--- Instructions to follow ---
Copy, word for word, each line of the data below from the first through the line containing "Definition u32_try_from_or (x", and stop there.

--- Supplied entries ---

================================

(* ===== verification/RateLimit.v ===== *)
(** * The relay's throttles ([relay/src/rate_limit.rs])

    The power-of-two log counter and the token bucket of the per-key admission
    caps.  Instants and durations are nanoseconds. *)

From Stdlib Require Import ZArith Lia.
From stdpp Require Import gmap sorting list.
From S2P Require Import Prelude.

Open Scope Z_scope.

(** ** The occurrence counter *)

(** [u64::is_power_of_two]. *)
Definition is_power_of_two (n : Z) : bool := (0 <? n) && (2 ^ Z.log2 n =? n).

(** [observe] on the count: whether to log, and the count after. *)
Definition counter_observe (c : Z) : bool * Z :=
  let c' := c + 1 in ((c' =? 1) || is_power_of_two c', c').

Fixpoint counter_run (n : nat) (c : Z) : list bool * Z :=
  match n with
  | O => ([], c)
  | S n => let r := counter_observe c in let r' := counter_run n r.2 in (r.1 :: r'.1, r'.2)
  end.

(** ** The token bucket *)

Record TokenBucket : Type := mkTokenBucket {
  tokens : Z;
  last_refill : Z;
  burst : Z;
  refill_interval : Z;
}.

Definition NANOS_PER_MILLI : Z := 1000000.
Definition as_millis (d : Z) : Z := d / NANOS_PER_MILLI.

(** [u32::try_from(x).unwrap_or(d)]. *)
Definition u32_try_from_or (x d : Z) : Z := if x <=? u32_max then x else d.

Definition new_at (b interval now : Z) : TokenBucket := mkTokenBucket b now b interval.

Definition try_take_at (t : TokenBucket) (now : Z) : bool * TokenBucket :=
  let elapsed := saturating_sub now (last_refill t) in
  let interval_ms := Z.max 1 (as_millis (refill_interval t)) in
  let intervals := as_millis elapsed / interval_ms in
  let t1 :=
    if 0 <? intervals then
      let n := u32_try_from_or intervals (burst t) in
      mkTokenBucket (Z.min (burst t) (saturating_add u32_max (tokens t) n))
        (last_refill t + refill_interval t * n) (burst t) (refill_interval t)
    else t in
  if tokens t1 =? 0 then (false, t1)
  else (true, mkTokenBucket (tokens t1 - 1) (last_refill t1) (burst t1) (refill_interval t1)).

(** How many of a sequence of requests are admitted, and the bucket after. *)
Fixpoint take_all (t : TokenBucket) (nows : list Z) : Z * TokenBucket :=
  match nows with
  | [] => (0, t)
  | now :: nows =>
      let r := try_take_at t now in
      let r' := take_all r.2 nows in ((if r.1 then 1 else 0) + r'.1, r'.2)
  end.

(** ** The bucket's invariant *)

Implicit Types (t : TokenBucket).

(** The caps the relay configures are whole milliseconds. *)
Record bucket_inv t : Prop := {
  bk_tokens : 0 <= tokens t <= burst t;
  bk_burst : is_u32 (burst t);
  bk_interval : exists m, 1 <= m /\ refill_interval t = m * NANOS_PER_MILLI;
}.

(** The intervals that have passed, as the refill counts them. *)
Lemma refill_intervals e m :
  0 <= e -> 1 <= m -> as_millis e / Z.max 1 (as_millis (m * NANOS_PER_MILLI)) = e / (m * NANOS_PER_MILLI).
Proof.
  intros He Hm. unfold as_millis, NANOS_PER_MILLI. rewrite Z.div_mul, Z.max_r by lia.
  rewrite Z.div_div by lia. f_equal. lia.
Qed.

(** One request: the tokens spent and kept are paid for by the bucket's
    content and by whole intervals moved off the clock. *)
Lemma try_take_spec t now :
  bucket_inv t ->
  let r := try_take_at t now in
  bucket_inv r.2 /\ burst r.2 = burst t /\ refill_interval r.2 = refill_interval t /\
  exists n, 0 <= n /\ last_refill r.2 = last_refill t + refill_interval t * n /\
    (0 < n -> last_refill r.2 <= now) /\
    (if r.1 then 1 else 0) + tokens r.2 <= tokens t + n /\
    (refill_interval t <= now - last_refill t -> 1 <= burst t -> r.1 = true).
Proof.
  intros [Ht Hb (m & Hm & HI)]. unfold try_take_at. rewrite HI.
  set (e := saturating_sub now (last_refill t)).
  assert (He : 0 <= e) by (unfold e, saturating_sub; lia).
  rewrite refill_intervals by done. set (I := m * NANOS_PER_MILLI) in *.
  assert (HIpos : 0 < I) by (unfold I, NANOS_PER_MILLI; lia).
  set (k := e / I). assert (Hk : I * k <= e) by (unfold k; apply Z.mul_div_le; lia).
  assert (Hk0 : 0 <= k) by (unfold k; apply Z.div_pos; lia).
  destruct (Z.ltb_spec 0 k) as [Hpos|Hzero].
  - set (n := u32_try_from_or k (burst t)).
    assert (Hn : 0 <= n <= k /\ (1 <= burst t -> 1 <= n)).
    { unfold n, u32_try_from_or. unfold is_u32 in *. destruct (Z.leb_spec k u32_max); lia. }
    assert (Hnow : I * n <= now - last_refill t).
    { assert (I * n <= I * k) by nia. assert (0 < e) by nia. unfold e, saturating_sub in *. lia. }
    cbn [tokens burst refill_interval last_refill].
    set (tk := Z.min (burst t) (saturating_add u32_max (tokens t) n)).
    assert (Htk : 0 <= tk <= burst t /\ tk <= tokens t + n /\ (1 <= burst t -> 1 <= tk)).
    { unfold tk, saturating_add. unfold is_u32, u32_max in *. lia. }
    destruct (Z.eqb_spec tk 0) as [Hz|Hnz]; cbn [fst snd tokens burst refill_interval last_refill].
    + split; [split; cbn; [lia|done|by exists m]|]. split; [done|]. split; [done|]. exists n.
      split_and!; [lia|done|lia|lia|lia].
    + split; [split; cbn; [lia|done|by exists m]|]. split; [done|]. split; [done|]. exists n.
      split_and!; [lia|done|lia|lia|done].
  - assert (Hsmall : ~ I <= now - last_refill t).
    { intros Hle. assert (1 <= k); [|lia]. unfold k. apply Z.div_le_lower_bound; [lia|].
      unfold e, saturating_sub. lia. }
    destruct (Z.eqb_spec (tokens t) 0) as [Hz|Hnz]; cbn [fst snd tokens burst refill_interval last_refill].
    + split; [by split; [| |exists m]|]. split; [done|]. split; [done|]. exists 0.
      split_and!; [lia|lia|lia|lia|lia].
    + split; [split; cbn; [lia|done|by exists m]|]. split; [done|]. split; [done|]. exists 0.
      split_and!; [lia|lia|lia|lia|lia].
Qed.

(** The clock position only moves over whole intervals, up to the latest
    request. *)
Lemma take_all_spec t nows last :
  bucket_inv t -> last_refill t <= last -> Forall (fun now => now <= last) nows ->
  let r := take_all t nows in
  bucket_inv r.2 /\ last_refill r.2 <= last /\ burst r.2 = burst t /\
  exists n, 0 <= n /\ last_refill r.2 = last_refill t + refill_interval t * n /\
    r.1 + tokens r.2 <= tokens t + n.
Proof.
  intros Hi Hl Hnows. revert t Hi Hl. induction Hnows as [|now nows Hnow Hnows IH]; intros t Hi Hl; cbn [take_all].
  { split; [done|]. split; [done|]. split; [done|]. exists 0. cbn. lia. }
  destruct (try_take_spec t now Hi) as (Hi1 & Hb1 & HI1 & n1 & Hn1 & Hl1 & Hle1 & Hbud1 & _).
  destruct (try_take_at t now) as [b t1]. cbn [fst snd] in *.
  assert (last_refill t1 <= last).
  { destruct (decide (0 < n1)) as [Hp|]; [specialize (Hle1 Hp); lia|]. assert (n1 = 0) as -> by lia. lia. }
  destruct (IH t1 Hi1) as (Hi2 & Hle2 & Hb2 & n2 & Hn2 & Hl2 & Hbud2); [done|].
  destruct (take_all t1 nows) as [a t2]. cbn [fst snd] in *.
  split; [done|]. split; [done|]. split; [congruence|]. exists (n1 + n2).
  rewrite Hl2, Hl1, HI1. split; [lia|]. split; [lia|lia].
Qed.

(** ** The counter's schedule *)

Lemma power_of_two_succ c : 1 <= c ->
  is_power_of_two (c + 1) = (Z.log2 (c + 1) =? Z.log2 c + 1).
Proof.
  intros Hc. unfold is_power_of_two. rewrite (proj2 (Z.ltb_lt 0 (c + 1))) by lia. cbn [andb].
  pose proof (Z.log2_spec c ltac:(lia)) as [Hlo Hhi]. pose proof (Z.log2_spec (c + 1) ltac:(lia)) as [Hlo' Hhi'].
  rewrite <- !Z.add_1_r in *. pose proof (Z.log2_nonneg c). pose proof (Z.log2_nonneg (c + 1)).
  apply eq_true_iff_eq. rewrite !Z.eqb_eq. split.
  - intros Heq. pose proof (Z.log2_succ_or c) as Hs. rewrite <- !Z.add_1_r in Hs. destruct Hs as [Hs|Hs]; [done|].
    exfalso. rewrite Hs in Heq. lia.
  - intros Heq. rewrite Heq in *. lia.
Qed.

Definition logged (l : list bool) : Z := Z.of_nat (length (filter (fun b => b = true) l)).

Lemma logged_cons b l : logged (b :: l) = (if b then 1 else 0) + logged l.
Proof. unfold logged. rewrite filter_cons. destruct b; case_decide; cbn [length]; lia || done. Qed.

Lemma counter_run_spec n c : 1 <= c ->
  (counter_run n c).2 = c + Z.of_nat n /\
  logged (counter_run n c).1 = Z.log2 (c + Z.of_nat n) - Z.log2 c.
Proof.
  revert c. induction n as [|n IH]; intros c Hc; cbn [counter_run].
  { cbn. rewrite Z.add_0_r. split; [done|]. unfold logged. cbn. lia. }
  destruct (IH (c + 1)) as [IH1 IH2]; [lia|]. cbn [fst snd counter_observe]. rewrite logged_cons, IH1, IH2.
  replace (c + 1 + Z.of_nat n) with (c + Z.of_nat (S n)) by lia. split; [done|].
  rewrite (proj2 (Z.eqb_neq (c + 1) 1)) by lia. cbn [orb]. rewrite power_of_two_succ by done.
  destruct (Z.eqb_spec (Z.log2 (c + 1)) (Z.log2 c + 1)); [lia|].
  pose proof (Z.log2_succ_or c) as Hs. rewrite <- !Z.add_1_r in Hs. lia.
Qed.

(** ** Properties *)

(** The admission cap: from any bucket state, whatever requests arrive up to
    an instant, at most the burst plus one admission per whole refill interval
    since the bucket's clock are admitted; and a request a full interval after
    the last refill is always admitted. *)
Theorem token_bucket_bound t (nows : list Z) (last : Z) :
  bucket_inv t -> last_refill t <= last -> Forall (fun now => now <= last) nows ->
  (take_all t nows).1 <= burst t + (last - last_refill t) / refill_interval t /\
  forall now, refill_interval t <= now - last_refill t -> 1 <= burst t -> (try_take_at t now).1 = true.
Proof.
  intros Hi Hl Hnows. split.
  - destruct (take_all_spec t nows last Hi Hl Hnows) as (Hi2 & Hle & _ & n & Hn & Hl2 & Hbud).
    destruct Hi as [Ht _ (m & Hm & HI)]. destruct Hi2 as [Ht2 _ _].
    assert (Hpos : 0 < refill_interval t) by (rewrite HI; unfold NANOS_PER_MILLI; lia).
    assert (n <= (last - last_refill t) / refill_interval t); [|lia].
    apply Z.div_le_lower_bound; [done|]. lia.
  - intros now Hint Hb. destruct (try_take_spec t now Hi) as (_ & _ & _ & n & _ & _ & _ & _ & Hadm). auto.
Qed.

(** A persistent anomaly logs on the first occurrence and then at every
    power of two: after [n] occurrences the counter holds [n] and has asked to
    log exactly [log2 n + 1] times. *)
Theorem counter_logs (n : nat) :
  (0 < n)%nat ->
  (counter_run n 0).2 = Z.of_nat n /\ logged (counter_run n 0).1 = Z.log2 (Z.of_nat n) + 1.
Proof.
  intros Hn. destruct n as [|n]; [lia|]. cbn [counter_run].
  change (counter_observe 0) with (true, 1). cbn [fst snd].
  destruct (counter_run_spec n 1) as [H1 H2]; [lia|]. rewrite logged_cons, H1, H2.
  replace (1 + Z.of_nat n) with (Z.of_nat (S n)) by lia. split; [done|]. change (Z.log2 1) with 0. lia.
Qed.

(** ** Witnesses *)

Definition demo_bucket : TokenBucket := new_at 4 (200 * NANOS_PER_MILLI) 0.

Lemma demo_bucket_inv : bucket_inv demo_bucket.
Proof. split; [cbn; lia|cbn; width_lia|]. exists 200. split; [lia|done]. Qed.

Lemma token_bucket_bound_witness :
  (take_all demo_bucket [0; 0; 0; 0; 0; 250000000; 260000000]).1 = 5 /\
  5 <= burst demo_bucket + (260000000 - last_refill demo_bucket) / refill_interval demo_bucket.
Proof.
  assert (He : (take_all demo_bucket [0; 0; 0; 0; 0; 250000000; 260000000]).1 = 5) by (vm_compute; reflexivity).
  split; [exact He|]. rewrite <- He at 1.
  apply (token_bucket_bound demo_bucket [0; 0; 0; 0; 0; 250000000; 260000000] 260000000 demo_bucket_inv).
  - cbn. lia.
  - repeat constructor; lia.
Defined.

Lemma counter_logs_witness : logged (counter_run 16 0).1 = 5.
Proof. rewrite (proj2 (counter_logs 16 ltac:(lia))). vm_compute. reflexivity. Defined.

================================

--- Exercise response ---
(* ===== verification/RateLimit.v ===== *)
(** * The relay's throttles ([relay/src/rate_limit.rs])

    The power-of-two log counter and the token bucket of the per-key admission
    caps.  Instants and durations are nanoseconds. *)

From Stdlib Require Import ZArith Lia.
From stdpp Require Import gmap sorting list.
From S2P Require Import Prelude.

Open Scope Z_scope.

(** ** The occurrence counter *)

(** [u64::is_power_of_two]. *)
Definition is_power_of_two (n : Z) : bool := (0 <? n) && (2 ^ Z.log2 n =? n).

(** [observe] on the count: whether to log, and the count after. *)
Definition counter_observe (c : Z) : bool * Z :=
  let c' := c + 1 in ((c' =? 1) || is_power_of_two c', c').

Fixpoint counter_run (n : nat) (c : Z) : list bool * Z :=
  match n with
  | O => ([], c)
  | S n => let r := counter_observe c in let r' := counter_run n r.2 in (r.1 :: r'.1, r'.2)
  end.

(** ** The token bucket *)

Record TokenBucket : Type := mkTokenBucket {
  tokens : Z;
  last_refill : Z;
  burst : Z;
  refill_interval : Z;
}.

Definition NANOS_PER_MILLI : Z := 1000000.
Definition as_millis (d : Z) : Z := d / NANOS_PER_MILLI.

(** [u32::try_from(x).unwrap_or(d)]. *)
Definition u32_try_from_or (x d : Z) : Z := if x <=? u32_max then x else d.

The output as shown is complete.